Relevés des micro-habitats effectués sur les vieux arbres. - ©Claire Tenu / DR.

Les gros bois et vieux arbres constituent un élément essentiel pour l’accueil d’une partie de la biodiversité (entomofaune, avifaune, mammifères, bryophytes, lichens, champignons). Cela s'explique en grande partie par la présence d’une grande diversité de micro-cavités dans les vieux bois, champignons, fentes et écorces décollées, tapis de mousses ou lichens...

Morgane Souche, cheffe de projet biodiversité à l'agence Île-de-France Est de l'ONF

Suivre l’évolution des RBI à travers le temps

Lancé en 2022, il s’agit du second état des lieux complet des réserves biologiques intégrales, le premier ayant eu lieu en 2007. Sur le massif de Fontainebleau, le protocole a démarré l’année dernière par la réserve biologique intégrale du Gros Fouteau.

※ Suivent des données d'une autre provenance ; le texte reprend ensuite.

Lemma blend_twice r c :
  0 <= r <= 255 -> 0 <= c <= 255 ->
  exists v v', blend r c (PyFloat f035) = Some v /\
    blend v c (PyFloat f035) = Some v' /\
    (far_from r c = true -> v' <> v) /\ (far_from r c = false -> v' = v).
Proof.
  intros Hr Hc.
  destruct (blend_range r c (PyFloat f035)) as (v & Ev & Hv); [lia|lia|exact f035_unit|].
  pose proof (check_range _ _ twice_checked r ltac:(lia)) as H. cbn beta in H.
  pose proof (check_range _ _ H c ltac:(lia)) as H'. unfold check_twice in H'.
  rewrite <- blend_from_table, Ev in H' by lia.
  rewrite <- blend_from_table in H' by lia.
  destruct (blend v c (PyFloat f035)) as [v'|] eqn:E'; [|discriminate].
  exists v, v'. split; [exact Ev|]. split; [exact E'|]. split.
  - intros Hfar. rewrite Hfar in H'. apply Bool.eqb_prop in H'.
    apply negb_true_iff, Z.eqb_neq in H'. exact H'.
  - intros Hfar. rewrite Hfar in H'. apply Bool.eqb_prop in H'.
    apply negb_false_iff, Z.eqb_eq in H'. exact H'.
Qed.

(** Two tints at 0.35 give another canvas than one, wherever the canvas
    holds an opaque pixel with a channel far from the target's. *)
Lemma tint_twice_differs w img im c x y r g b a :
  objects w !! img = Some im -> Image_wf im -> rgb_ok c = true ->
  pixel_at im x y = Some (r, g, b, a) -> 0 < a ->
  far_from r (c.1.1) || far_from g (c.1.2) || far_from b (c.2) = true ->
  wp (once <- apply_faction_tint img c (PyFloat f035) ;;
      twice <- apply_faction_tint once c (PyFloat f035) ;;
      ret (once, twice)) w
     (fun res w' => exists im1 im2,
        objects w' !! res.1 = Some im1 /\ objects w' !! res.2 = Some im2 /\
        pixel_at im1 x y <> pixel_at im2 x y).
Proof.
  intros Himg Hwf Hc Hp Ha Hfar.
  assert (Hu : unit_interval (PyFloat f035) = true) by exact f035_unit.
  apply wp_bind. eapply wp_mono; [now apply (tint_returns w img im c (PyFloat f035))|].
  intros once w1 (Honce & Hobj1 & _). cbn beta.
  set (im1 := tint_image c (PyFloat f035) im) in *.
  assert (H1 : objects w1 !! once = Some im1) by (rewrite Hobj1; apply lookup_insert_eq).
  assert (Hwf1 : Image_wf im1) by now apply tint_image_wf.
  apply wp_bind. eapply wp_mono; [now apply (tint_returns w1 once im1 c (PyFloat f035))|].
  intros twice w2 (Htwice & Hobj2 & _). cbn beta. apply wp_ret.
  exists im1, (tint_image c (PyFloat f035) im1). cbn [fst snd].
  split; [|split].
  - rewrite Hobj2, lookup_insert_ne; [exact H1|].
    rewrite Htwice. intros E. symmetry in E. revert E. eapply fresh_ne; eauto.
  - rewrite Hobj2. apply lookup_insert_eq.
  - rewrite pixel_at_tint_image. unfold im1 at 1 2. rewrite pixel_at_tint_image, Hp.
    cbn [fmap option_fmap option_map].
    assert (Hok : pixel_ok (r, g, b, a) = true).
    { destruct Hwf as (_ & _ & _ & Hpx). rewrite Forall_forall in Hpx.
      apply Hpx. eapply pixel_at_elem; eauto. }
    destruct c as [[cr cg] cb]. cbn [fst snd] in Hfar.
    unfold pixel_ok, rgb_ok, channel in Hok, Hc.
    rewrite !andb_true_iff, !Z.leb_le in Hok, Hc.
    destruct (blend_twice r cr) as (vr & vr' & Er & Er' & Dr & _); [lia|lia|].
    destruct (blend_twice g cg) as (vg & vg' & Eg & Eg' & Dg & _); [lia|lia|].
    destruct (blend_twice b cb) as (vb & vb' & Eb & Eb' & Db & _); [lia|lia|].
    assert (Hpos : (0 <? a) = true) by (apply Z.ltb_lt; lia).
    unfold tinted, tint_pixel. cbn [fst snd]. rewrite Hpos, Er, Eg, Eb.
    cbn [from_option id]. rewrite Hpos, Er', Eg', Eb'. cbn [from_option id].
    intros E. injection E as E1 E2 E3.
    rewrite !orb_true_iff in Hfar. destruct Hfar as [[Hf|Hf]|Hf].
    + now apply Dr.
    + now apply Dg.
    + now apply Db.
Qed.

(** An opaque pixel that differs from the target in every channel need not
    be one: (100, 100, 100) tinted toward (101, 101, 101) stays as it is. *)
Lemma tint_twice_same_near :
  tint_image (101, 101, 101) (PyFloat f035) near_image = near_image.
Proof. vm_compute. reflexivity. Qed.

(** * The blend between the channel and the target *)

(** X1. At an intensity in [[0, 1]] the blend of two 8-bit channels lies
    between the two, except that the truncation may take it one below the
    smaller of them (and never below 0). *)
Theorem blend_stays_between r c t :
  0 <= r <= 255 -> 0 <= c <= 255 -> unit_interval t = true ->
  exists v, blend r c t = Some v /\
    Z.max 0 (Z.min r c - 1) <= v <= Z.max r c.
Proof.
  intros Hr Hc Ht. destruct t as [z|f].
  - cbn in Ht. apply andb_true_iff in Ht. destruct Ht as [H0 H1].
    apply Z.leb_le in H0, H1. cbn.
    assert (Hz : z = 0 \/ z = 1) by lia.
    destruct Hz as [-> | ->]; eexists; (split; [reflexivity|lia]).
  - apply (blend_float_between 4096); [lia| | |]; assumption.
Qed.

(** One below does occur: at 0.001 the blend of 253 toward 253 is 252. *)
Example blend_toward_itself : blend 253 253 (PyFloat (literal 1 1000)) = Some 252.
Proof. vm_compute. reflexivity. Qed.

Lemma blend_stays_between_witness :
  exists v, blend 253 253 (PyFloat (literal 1 1000)) = Some v /\
    Z.max 0 (Z.min 253 253 - 1) <= v <= Z.max 253 253.
Proof.
  apply (blend_stays_between 253 253 (PyFloat (literal 1 1000))); [lia|lia|].
  vm_compute. reflexivity.
Defined.

(** * The blend against integer arithmetic *)

Lemma blend_from_products t r c :
  0 <= r <= 255 -> 0 <= c <= 255 ->
  blend r c (PyFloat t) = blend_table (products (fsub float_one t)) (products t) r c.
Proof.
  intros Hr Hc. unfold blend_table. rewrite !products_nth by lia.
  unfold blend, sub, mul, add, arith. rewrite float_of_int_1.
  destruct (float_of_int r) as [R|], (float_of_int c) as [C|]; try reflexivity.
  cbn [int]. now destruct (fmul R (fsub float_one t)).
Qed.

Lemma exact_035_checked :
  (let A := products (fsub float_one f035) in
   let B := products f035 in
   forallb (fun r => forallb (check_exact 35 100 A B r) (seqZ 0 256)) (seqZ 0 256)) = true.
Proof. vm_compute. reflexivity. Qed.

Lemma exact_04_checked :
  (let A := products (fsub float_one f04) in
   let B := products f04 in
   forallb (fun r => forallb (check_exact 4 10 A B r) (seqZ 0 256)) (seqZ 0 256)) = true.
Proof. vm_compute. reflexivity. Qed.

Lemma blend_exact_or_below n d t r c :
  (let A := products (fsub float_one t) in
   let B := products t in
   forallb (fun r => forallb (check_exact n d A B r) (seqZ 0 256)) (seqZ 0 256)) = true ->
  0 <= r <= 255 -> 0 <= c <= 255 ->
  exists v, blend r c (PyFloat t) = Some v /\
    (v = exact_blend n d r c \/
     v = exact_blend n d r c - 1 /\ ((d - n) * r + n * c) mod d = 0).
Proof.
  intros Hchk Hr Hc.
  pose proof (check_range _ _ Hchk r ltac:(lia)) as H. cbn beta in H.
  pose proof (check_range _ _ H c ltac:(lia)) as H'. unfold check_exact in H'.
  rewrite <- blend_from_products in H' by lia.
  destruct (blend r c (PyFloat t)) as [v|]; [|discriminate].
  exists v. split; [reflexivity|].
  apply orb_true_iff in H'. destruct H' as [H'|H'].
  - left. now apply Z.eqb_eq.
  - right. apply andb_true_iff in H'. destruct H' as [H1 H2].
    split; [now apply Z.eqb_eq|now apply Z.eqb_eq].
Qed.

(** X2. At the driver's intensity 0.35 the blend of 8-bit channels is the
    integer blend [(65 * r + 35 * c) // 100], or one below it; it is one
    below only where [65 * r + 35 * c] is a multiple of 100. *)
Theorem blend_035_integer r c :
  0 <= r <= 255 -> 0 <= c <= 255 ->
  exists v, blend r c (PyFloat f035) = Some v /\
    (v = (65 * r + 35 * c) / 100 \/
     v = (65 * r + 35 * c) / 100 - 1 /\ (65 * r + 35 * c) mod 100 = 0).
Proof.
  intros Hr Hc. exact (blend_exact_or_below 35 100 f035 r c exact_035_checked Hr Hc).
Qed.

Lemma blend_035_integer_witness :
  exists v, blend 0 180 (PyFloat f035) = Some v /\
    (v = (65 * 0 + 35 * 180) / 100 \/
     v = (65 * 0 + 35 * 180) / 100 - 1 /\ (65 * 0 + 35 * 180) mod 100 = 0).
Proof. apply (blend_035_integer 0 180); lia. Defined.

En 2023, l’ONF se charge d’effectuer celui de la RBI de la Tillaie.

Au total, quatre ans seront nécessaires pour couvrir les 1 060 ha de RBI. In fine, les données de cette nouvelle campagne d’inventaire contribueront à une meilleure compréhension de la dynamique des peuplements forestiers du massif de Fontainebleau. Elles permettront aussi de mesurer l’écart entre les parcelles gérées et celles laissées en libre évolution.

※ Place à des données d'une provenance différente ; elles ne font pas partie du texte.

(** * Further properties of the protocol layer *)

(** ** The checksum routine *)

Lemma crc16_loop_app (a b : list Z) : forall crc,
  crc16_loop (List.length a + List.length b) (a ++ b) crc
  = crc16_loop (List.length b) b (crc16_loop (List.length a) a crc).
Proof.
  induction a as [|c a IH]; intros crc; [reflexivity|].
  cbn [List.length Nat.add app crc16_loop]. apply IH.
Qed.

(** X1.  The checksum of a buffer made of two parts is obtained by running
    the loop over the second part from the checksum of the first: a checksum
    can be computed piece by piece. *)
Theorem CalculateCrc16_app (a b : list Z) :
  CalculateCrc16 (Some (a ++ b)) (List.length a + List.length b)
  = crc16_loop (List.length b) b (CalculateCrc16 (Some a) (List.length a))
  /\ CalculateCrc16 (Some (a ++ b)) (List.length a + List.length b)
     = fold_left crc16_iter b (CalculateCrc16 (Some a) (List.length a)).
Proof.
  assert (Hfold : forall l crc, crc16_loop (List.length l) l crc = fold_left crc16_iter l crc).
  { induction l as [|c l IH]; intros crc; [reflexivity|]. cbn. apply IH. }
  unfold CalculateCrc16. rewrite crc16_loop_app. split; [reflexivity|]. apply Hfold.
Qed.

Lemma crc16_iter_low_bits crc c c' :
  c mod 256 = c' mod 256 -> crc16_iter crc c = crc16_iter crc c'.
Proof.
  intros H. unfold crc16_iter. rewrite !crc16_index_low_bits.
  replace (Z.land (Z.lxor crc c) 255) with (Z.land (Z.lxor crc c') 255); [reflexivity|].
  apply Z.bits_inj'. intros n Hn.
  rewrite !Z.land_spec, !Z.lxor_spec. change 255 with (Z.ones 8).
  destruct (Z.ltb_spec n 8) as [Hlt|Hge].
  - rewrite <- (Z.mod_pow2_bits_low c 8 n), <- (Z.mod_pow2_bits_low c' 8 n) by lia.
    change (2 ^ 8) with 256. now rewrite H.
  - rewrite Z.ones_spec_high by lia. now rewrite !andb_false_r.
Qed.

(** X2.  Only the low eight bits of each element of the buffer reach the
    checksum.  In particular the checksum is the same whether the compiler's
    [char] is unsigned or signed (where a byte [c >= 128] is converted to
    [c + 0xFF00]). *)
Theorem CalculateCrc16_low_bits (f : Z -> Z) (buffer : list Z) (n : nat) :
  (forall c, f c mod 256 = c mod 256) ->
  CalculateCrc16 (Some (map f buffer)) n = CalculateCrc16 (Some buffer) n.
Proof.
  intros Hf. unfold CalculateCrc16. generalize 0xe300.
  revert buffer. induction n as [|n IH]; intros buffer crc; [reflexivity|].
  destruct buffer as [|c buffer]; [reflexivity|].
  cbn [map crc16_loop]. rewrite IH. f_equal. apply crc16_iter_low_bits, Hf.
Qed.

(** X2 for the conversion of a signed [char], on the bytes [E2 88 0B 87]. *)
Lemma CalculateCrc16_low_bits_witness :
  CalculateCrc16
    (Some (map (fun c => if 128 <=? c then c + 0xFF00 else c) [0xe2; 0x88; 0x0b; 0x87])) 4
  = CalculateCrc16 (Some [0xe2; 0x88; 0x0b; 0x87]) 4.
Proof.
  apply (CalculateCrc16_low_bits (fun c => if 128 <=? c then c + 0xFF00 else c)).
  intros c. destruct (128 <=? c); [|reflexivity].
  replace (c + 0xFF00) with (c + 255 * 256) by lia. apply Z.mod_add. lia.
Defined.

Lemma crc16Table_at_injective i j :
  0 <= i < 256 -> 0 <= j < 256 -> crc16Table_at i = crc16Table_at j -> i = j.
Proof.
  intros Hi Hj Heq.
  pose proof (byte_cases
    (fun i => forallb (fun j => implb (crc16Table_at i =? crc16Table_at j) (i =? j))
                      (map Z.of_nat (seq 0 256)))
    ltac:(vm_compute; reflexivity) i Hi) as Hall.
  cbv beta in Hall.
  pose proof (byte_cases _ Hall j Hj) as Hij. cbv beta in Hij.
  rewrite Heq, Z.eqb_refl in Hij. cbn in Hij. now apply Z.eqb_eq.
Qed.

Lemma lxor_cancel_l a b c : Z.lxor a b = Z.lxor a c -> b = c.
Proof.
  intros H. apply (f_equal (Z.lxor a)) in H.
  now rewrite <- !Z.lxor_assoc, !Z.lxor_nilpotent, !Z.lxor_0_l in H.
Qed.

Lemma low8_lxor_injective crc c c' :
  Z.land (Z.lxor crc c) 0xFF = Z.land (Z.lxor crc c') 0xFF -> c mod 256 = c' mod 256.
Proof.
  intros H. change 256 with (2 ^ 8).
  apply Z.bits_inj'. intros n Hn.
  destruct (Z.ltb_spec n 8) as [Hlt|Hge].
  - rewrite !Z.mod_pow2_bits_low by lia.
    apply (f_equal (fun x => Z.testbit x n)) in H.
    rewrite !Z.land_spec, !Z.lxor_spec in H. change 255 with (Z.ones 8) in H.
    rewrite Z.ones_spec_low in H by lia. rewrite !andb_true_r in H.
    destruct (Z.testbit crc n), (Z.testbit c n), (Z.testbit c' n);
      cbn in H; congruence.
  - now rewrite !Z.mod_pow2_bits_high by lia.
Qed.

Lemma crc16_iter_injective crc c c' :
  0 <= crc < 65536 -> crc16_iter crc c = crc16_iter crc c' -> c mod 256 = c' mod 256.
Proof.
  intros Hc H. rewrite !crc16_iter_checksum_step in H by exact Hc.
  unfold checksum_step in H. apply lxor_cancel_l in H.
  apply crc16Table_at_injective in H; try apply low8_range.
  now apply low8_lxor_injective in H.
Qed.

(** X3.  Two buffers that differ in their last byte only have different
    checksums: the 256 entries of the table are pairwise different. *)
Theorem CalculateCrc16_last_byte (buffer : list Z) (c c' : Z) :
  c mod 256 <> c' mod 256 ->
  CalculateCrc16 (Some (buffer ++ [c])) (List.length buffer + 1)
  <> CalculateCrc16 (Some (buffer ++ [c'])) (List.length buffer + 1).
Proof.
  intros Hne Heq. apply Hne.
  unfold CalculateCrc16 in Heq.
  rewrite (crc16_loop_app buffer [c]), (crc16_loop_app buffer [c']) in Heq.
  cbn [List.length crc16_loop] in Heq.
  refine (crc16_iter_injective _ c c' _ Heq).
  apply crc16_loop_range. lia.
Qed.

(** X3 for two frames' worth of header that end in heartbeat 1 and 2. *)
Lemma CalculateCrc16_last_byte_witness :
  CalculateCrc16 (Some ([0xe2; 0x88; 0x0b; 0x87; 0x28; 0; 0] ++ [1])) (7 + 1)
  <> CalculateCrc16 (Some ([0xe2; 0x88; 0x0b; 0x87; 0x28; 0; 0] ++ [2])) (7 + 1).
Proof.
  apply (CalculateCrc16_last_byte [0xe2; 0x88; 0x0b; 0x87; 0x28; 0; 0] 1 2).
  vm_compute. discriminate.
Defined.

(** ** The two commands *)

(** Replaces every checksum in the goal by a variable. *)
Ltac hide_crc :=
  repeat match goal with
         | |- context [CalculateCrc16 ?d ?n] =>
             let crc := fresh "crc16" in
             generalize (CalculateCrc16 d n); intros crc
         end.

(** X4.  The bytes that [memcpy] reads behind the message structure never
    reach the bus as such.  A board-configuration frame does not depend on
    them, nor does a power-level frame whose heartbeat is no control code.
    When the heartbeat is a control code the two frames built over different
    memory have the same length and the same bytes except the two checksum
    bytes, and are equal when the third stray byte is. *)
Theorem stray_memory_not_transmitted stray stray' address x y heartbeat :
  sent (initSingleGenerator stray address x y)
  = sent (initSingleGenerator stray' address x y)
  /\ (let f := sent (setPowerLevels stray address x y heartbeat) in
      let f' := sent (setPowerLevels stray' address x y heartbeat) in
      if isEscaped (to_u8 heartbeat)
      then List.length f = List.length f'
           /\ take 9 f = take 9 f' /\ drop 11 f = drop 11 f'
           /\ (to_u8 (stray 2%nat) = to_u8 (stray' 2%nat) -> f = f')
      else f = f').
Proof.
  split.
  { rewrite (sent_initSingleGenerator stray), (sent_initSingleGenerator stray').
    reflexivity. }
  cbv zeta. destruct (setPowerLevels_cases x y) as [[H1 H2]|Hin].
  - rewrite (sent_setPowerLevels_reject stray), (sent_setPowerLevels_reject stray')
      by assumption.
    destruct (isEscaped (to_u8 heartbeat)); repeat split; reflexivity.
  - rewrite (sent_setPowerLevels_run stray), (sent_setPowerLevels_run stray')
      by assumption.
    cbv zeta. destruct (isEscaped (to_u8 heartbeat)); [|reflexivity].
    split; [|split; [|split]].
    + unfold SetPowerLevels_logical, SetPowerLevelsMsg_bytes, header_bytes, trailer.
      cbn [take app List.length]. reflexivity.
    + unfold SetPowerLevels_logical, SetPowerLevelsMsg_bytes, header_bytes, trailer.
      cbn [take app]. reflexivity.
    + unfold SetPowerLevels_logical, SetPowerLevelsMsg_bytes, header_bytes, trailer.
      cbn [take drop app]. reflexivity.
    + intros ->. reflexivity.
Qed.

De cette manière, en repassant aux mêmes endroits tous les 10-20 ans avec les mêmes relevés, l’ONF évalue les effets du temps sur les RBI tout en analysant l’état de conservation de leur boisement.

Depuis son déploiement en 2005, le Protocole de suivi dendrométrique des réserves forestières (PSDRF) s’appuie sur un dispositif scientifique national. Il est identique à tous les gestionnaires de réserves naturelles en France avec qui l’ONF mène des programmes de recherche et d’échanges d’informations.

Un héritage des peintres de Barbizon

La stèle en mémoire des peintres Millet-Rousseau à Barbizon - ©Guillaume Larrière / ONF

En forêt de Fontainebleau, les peintres de l’École de Barbizon portés par Théodore Rousseau et Jean-François Millet obtiennent la protection paysagère d’une réserve de 1 000 hectares, dite artistique, en 1861 par Napoléon III. Avant la création du premier parc national de Yellowstone (États-Unis), la forêt de Fontainebleau deviendra le premier espace naturel au monde à bénéficier d’une mesure de conservation de la nature. Depuis 1953, le statut de protection de ces parcelles a été confirmé par un classement en réserve biologique intégrale. Aujourd’hui, les plus anciennes réserves biologiques intégrales de France reprennent en partie ces réserves artistiques de Fontainebleau.